PROBLEM:
Exact copies of all entries are expected.

Top of EXERCISE INPUTS

Lemma merge_loop_spec fuel k A P l1 l2 ret :
  inv (no_pending k) A -> mergeable k A P -> A g_readytorun = l1 ++ l2 ->
  (forall x y, x ∈ P -> y ∈ l1 -> prio k x <= prio k y) -> (length P < fuel)%nat ->
  let A' := set_tasks A g_readytorun (merge_tasks k (A g_readytorun) P) in
  exists k', merge_loop fuel k (hd_or P 0) (hd_or l2 0) ret = Some (k', ret || bool_decide (running A' <> running A)) /\
    inv (no_pending k') A' /\ frame k k' /\ lists k' g_pendingtasks = lists k g_pendingtasks.
Proof.
  revert k A P l1 l2 ret. induction fuel as [|fuel IH]; intros k A P l1 l2 ret Hi Hm Htl Hge Hf A'; [lia|].
  destruct P as [|x P]; simpl.
  - exists k. assert (HA : forall t, A' t = A t).
    { intros t. unfold A', set_tasks. simpl. by destruct (decide _) as [->|]. }
    rewrite (bool_decide_eq_false_2), orb_false_r by (unfold running; rewrite HA; by intros H; apply H).
    split_and!; [done|by apply (inv_tasks_ext _ A)|apply frame_refl|done].
  - destruct (running_in _ _ _ _ Hi) as [Hrin Hr0].
    assert (Hrd : ready_for T idle (no_pending k) A x) by (apply Hm; set_solver).
    pose proof (rf_null _ _ _ _ _ Hrd) as Hx0. destruct (Z.eqb_spec x 0) as [?|_]; [done|]. krun.
    rewrite (proj1 (mg_chain _ _ _ Hm)).
    destruct (merge_one_spec k A x l1 l2 ret Hrd Htl) as (k1 & Hone & Hi1 & Hfr1 & Hpe1 & Hsl1); [intros; apply Hge; set_solver|].
    rewrite Hone. krun. set (A1 := set_tasks A g_readytorun (prio_insert k x (A g_readytorun))) in *.
    pose proof (mergeable_next k A x P k1 Hm Hi1 Hfr1 Hsl1) as Hm1. fold A1 in Hm1.
    destruct (IH k1 A1 P (higher k (prio k x) (A g_readytorun)) (x :: lower k (prio k x) (A g_readytorun))
      (ret || bool_decide (running A1 = x)) Hi1 Hm1) as (k' & Hrun & Hi' & Hfr & Hpe).
    + unfold A1. by rewrite set_tasks_eq.
    + intros y z Hy Hz%higher_ge. rewrite !(frame_prio k k1) by done.
      pose proof (mg_sorted _ _ _ Hm) as [_ Hso]%sorted_cons. etrans; [by apply Hso|done].
    + simpl in Hf. lia.
    + exists k'. rewrite (merge_tasks_ext k k1) in Hrun, Hi' by done.
      assert (HA' : forall t, A' t = set_tasks A1 g_readytorun (merge_tasks k (A1 g_readytorun) P) t).
      { intros t. unfold A', A1, set_tasks. simpl. by destruct (decide (t = g_readytorun)). }
      split_and!; [|by apply (inv_tasks_ext _ _ A' HA')|by eapply frame_trans|congruence].
      simpl in Hrun. rewrite Hrun. do 2 f_equal. rewrite <- orb_assoc. f_equal.
      replace (running (set_tasks A1 g_readytorun (merge_tasks k (A1 g_readytorun) P))) with (running A')
        by (unfold running; by rewrite HA').
      apply (merge_flag k A x P); try done.
Qed.
(** ** sched_mergepending *)

Definition merge_all (k : kernel) (A : tasks) : tasks :=
  set_tasks (set_tasks A g_readytorun (merge_tasks k (A g_readytorun) (A g_pendingtasks))) g_pendingtasks [].

Lemma inv_no_pending k A : inv k A -> inv (no_pending k) (set_tasks A g_pendingtasks []).
Proof.
  intros [Hk Hsz Hta Hst Hso Hl Hip Hp Hlo].
  assert (Hin : forall t x, x ∈ set_tasks A g_pendingtasks [] t -> x ∈ A t).
  { intros t x. unfold set_tasks. destruct (decide _); set_solver. }
  constructor; try done.
  - apply (krep_ext (set_list g_pendingtasks empty_queue (set_lk (lk k) k))); [done|done|].
    apply krep_change; [done|apply dq_rep_empty|set_solver|done].
  - intros t x Hx. by apply (Hta t), Hin.
  - intros t x Hx. rewrite running_set_ne by done. apply Hst. by apply Hin.
  - intros t Hpr. apply (sorted_ext k); [done|]. unfold set_tasks. destruct (decide _); [constructor|by apply Hso].
  - intros t x Hx. apply (Hp t). by apply Hin.
Qed.

Lemma pending_mergeable k A : inv k A -> mergeable k (set_tasks A g_pendingtasks []) (A g_pendingtasks).
Proof.
  intros Hi. pose proof (kr_list _ _ (si_rep _ _ _ _ Hi) g_pendingtasks) as Hr. constructor; try apply Hr.
  - by apply Hi.
  - intros x Hx.
    assert (Hxi : x <> idle).
    { intros ->. destruct (si_idle _ _ _ _ Hi) as [l Hl].
      assert (idle ∈ A g_readytorun) by (rewrite Hl; set_solver).
      by pose proof (kr_once _ _ (si_rep _ _ _ _ Hi) g_pendingtasks g_readytorun idle ltac:(done) ltac:(done)). }
    constructor; try done.
    + by apply inv_no_pending.
    + intros t Hin. unfold set_tasks in Hin. destruct (decide (t = g_pendingtasks)) as [->|Hne]; [by apply elem_of_nil in Hin|].
      by apply Hne, (kr_once _ _ (si_rep _ _ _ _ Hi) t g_pendingtasks x).
    + by apply (si_tasks _ _ _ _ Hi g_pendingtasks).
    + intros ->. by apply (dq_null _ _ _ Hr).
    + by apply (si_prio _ _ _ _ Hi g_pendingtasks).
Qed.

Lemma sched_mergepending_spec k A :
  inv k A ->
  exists k', sched_mergepending k = Some (k', bool_decide (running (merge_all k A) <> running A)) /\
    inv k' (merge_all k A) /\ frame k k'.
Proof.
  intros Hi. pose proof (inv_no_pending k A Hi) as Hi0. pose proof (pending_mergeable k A Hi) as Hm.
  pose proof (si_length _ _ _ _ g_pendingtasks Hi) as Hlen.
  set (A0 := set_tasks A g_pendingtasks []) in *.
  destruct (merge_loop_spec list_fuel k A0 (A g_pendingtasks) [] (A g_readytorun) false Hi0 Hm)
    as (k' & Hrun & Hi' & Hfr & Hpe).
  - unfold A0. by rewrite set_tasks_ne.
  - set_solver.
  - unfold list_fuel, max_tasks in *. lia.
  - unfold sched_mergepending. rewrite (rtr_head_running _ _ _ _ Hi).
    rewrite (dq_head _ _ _ (kr_list _ _ (si_rep _ _ _ _ Hi) g_pendingtasks)).
    change (running A) with (hd_or (A g_readytorun) 0) at 1. rewrite Hrun. cbn [mbind option_bind]. eexists. split; [|split].
    + reflexivity.
    + apply (inv_tasks_ext _ (set_tasks A0 g_readytorun (merge_tasks k (A0 g_readytorun) (A g_pendingtasks)))); [|done].
      intros []; done.
    + destruct Hfr. constructor; done.
Qed.
End merge.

Bottom of EXERCISE INPUTS

RESPONSE TO THIS TASK:
Lemma merge_loop_spec fuel k A P l1 l2 ret :
  inv (no_pending k) A -> mergeable k A P -> A g_readytorun = l1 ++ l2 ->
  (forall x y, x ∈ P -> y ∈ l1 -> prio k x <= prio k y) -> (length P < fuel)%nat ->
  let A' := set_tasks A g_readytorun (merge_tasks k (A g_readytorun) P) in
  exists k', merge_loop fuel k (hd_or P 0) (hd_or l2 0) ret = Some (k', ret || bool_decide (running A' <> running A)) /\
    inv (no_pending k') A' /\ frame k k' /\ lists k' g_pendingtasks = lists k g_pendingtasks.
Proof.
  revert k A P l1 l2 ret. induction fuel as [|fuel IH]; intros k A P l1 l2 ret Hi Hm Htl Hge Hf A'; [lia|].
  destruct P as [|x P]; simpl.
  - exists k. assert (HA : forall t, A' t = A t).
    { intros t. unfold A', set_tasks. simpl. by destruct (decide _) as [->|]. }
    rewrite (bool_decide_eq_false_2), orb_false_r by (unfold running; rewrite HA; by intros H; apply H).
    split_and!; [done|by apply (inv_tasks_ext _ A)|apply frame_refl|done].
  - destruct (running_in _ _ _ _ Hi) as [Hrin Hr0].
    assert (Hrd : ready_for T idle (no_pending k) A x) by (apply Hm; set_solver).
    pose proof (rf_null _ _ _ _ _ Hrd) as Hx0. destruct (Z.eqb_spec x 0) as [?|_]; [done|]. krun.
    rewrite (proj1 (mg_chain _ _ _ Hm)).
    destruct (merge_one_spec k A x l1 l2 ret Hrd Htl) as (k1 & Hone & Hi1 & Hfr1 & Hpe1 & Hsl1); [intros; apply Hge; set_solver|].
    rewrite Hone. krun. set (A1 := set_tasks A g_readytorun (prio_insert k x (A g_readytorun))) in *.
    pose proof (mergeable_next k A x P k1 Hm Hi1 Hfr1 Hsl1) as Hm1. fold A1 in Hm1.
    destruct (IH k1 A1 P (higher k (prio k x) (A g_readytorun)) (x :: lower k (prio k x) (A g_readytorun))
      (ret || bool_decide (running A1 = x)) Hi1 Hm1) as (k' & Hrun & Hi' & Hfr & Hpe).
    + unfold A1. by rewrite set_tasks_eq.
    + intros y z Hy Hz%higher_ge. rewrite !(frame_prio k k1) by done.
      pose proof (mg_sorted _ _ _ Hm) as [_ Hso]%sorted_cons. etrans; [by apply Hso|done].
    + simpl in Hf. lia.
    + exists k'. rewrite (merge_tasks_ext k k1) in Hrun, Hi' by done.
      assert (HA' : forall t, A' t = set_tasks A1 g_readytorun (merge_tasks k (A1 g_readytorun) P) t).
      { intros t. unfold A', A1, set_tasks. simpl. by destruct (decide (t = g_readytorun)). }
      split_and!; [|by apply (inv_tasks_ext _ _ A' HA')|by eapply frame_trans|congruence].
      simpl in Hrun. rewrite Hrun. do 2 f_equal. rewrite <- orb_assoc. f_equal.
      replace (running (set_tasks A1 g_readytorun (merge_tasks k (A1 g_readytorun) P))) with (running A')
        by (unfold running; by rewrite HA').
      apply (merge_flag k A x P); try done.
Qed.
(** ** sched_mergepending *)

Definition merge_all (k : kernel) (A : tasks) : tasks :=
  set_tasks (set_tasks A g_readytorun (merge_tasks k (A g_readytorun) (A g_pendingtasks))) g_pendingtasks [].

Lemma inv_no_pending k A : inv k A -> inv (no_pending k) (set_tasks A g_pendingtasks []).
Proof.
  intros [Hk Hsz Hta Hst Hso Hl Hip Hp Hlo].
  assert (Hin : forall t x, x ∈ set_tasks A g_pendingtasks [] t -> x ∈ A t).
  { intros t x. unfold set_tasks. destruct (decide _); set_solver. }
  constructor; try done.
  - apply (krep_ext (set_list g_pendingtasks empty_queue (set_lk (lk k) k))); [done|done|].
    apply krep_change; [done|apply dq_rep_empty|set_solver|done].
  - intros t x Hx. by apply (Hta t), Hin.
  - intros t x Hx. rewrite running_set_ne by done. apply Hst. by apply Hin.
  - intros t Hpr. apply (sorted_ext k); [done|]. unfold set_tasks. destruct (decide _); [constructor|by apply Hso].
  - intros t x Hx. apply (Hp t). by apply Hin.
Qed.

Lemma pending_mergeable k A : inv k A -> mergeable k (set_tasks A g_pendingtasks []) (A g_pendingtasks).
Proof.
  intros Hi. pose proof (kr_list _ _ (si_rep _ _ _ _ Hi) g_pendingtasks) as Hr. constructor; try apply Hr.
  - by apply Hi.
  - intros x Hx.
    assert (Hxi : x <> idle).
    { intros ->. destruct (si_idle _ _ _ _ Hi) as [l Hl].
      assert (idle ∈ A g_readytorun) by (rewrite Hl; set_solver).
      by pose proof (kr_once _ _ (si_rep _ _ _ _ Hi) g_pendingtasks g_readytorun idle ltac:(done) ltac:(done)). }
    constructor; try done.
    + by apply inv_no_pending.
    + intros t Hin. unfold set_tasks in Hin. destruct (decide (t = g_pendingtasks)) as [->|Hne]; [by apply elem_of_nil in Hin|].
      by apply Hne, (kr_once _ _ (si_rep _ _ _ _ Hi) t g_pendingtasks x).
    + by apply (si_tasks _ _ _ _ Hi g_pendingtasks).
    + intros ->. by apply (dq_null _ _ _ Hr).
    + by apply (si_prio _ _ _ _ Hi g_pendingtasks).
Qed.

Lemma sched_mergepending_spec k A :
  inv k A ->
  exists k', sched_mergepending k = Some (k', bool_decide (running (merge_all k A) <> running A)) /\
    inv k' (merge_all k A) /\ frame k k'.
Proof.
  intros Hi. pose proof (inv_no_pending k A Hi) as Hi0. pose proof (pending_mergeable k A Hi) as Hm.
  pose proof (si_length _ _ _ _ g_pendingtasks Hi) as Hlen.
  set (A0 := set_tasks A g_pendingtasks []) in *.
  destruct (merge_loop_spec list_fuel k A0 (A g_pendingtasks) [] (A g_readytorun) false Hi0 Hm)
    as (k' & Hrun & Hi' & Hfr & Hpe).
  - unfold A0. by rewrite set_tasks_ne.
  - set_solver.
  - unfold list_fuel, max_tasks in *. lia.
  - unfold sched_mergepending. rewrite (rtr_head_running _ _ _ _ Hi).
    rewrite (dq_head _ _ _ (kr_list _ _ (si_rep _ _ _ _ Hi) g_pendingtasks)).
    change (running A) with (hd_or (A g_readytorun) 0) at 1. rewrite Hrun. cbn [mbind option_bind]. eexists. split; [|split].
    + reflexivity.
    + apply (inv_tasks_ext _ (set_tasks A0 g_readytorun (merge_tasks k (A0 g_readytorun) (A g_pendingtasks)))); [|done].
      intros []; done.
    + destruct Hfr. constructor; done.
Qed.
End merge.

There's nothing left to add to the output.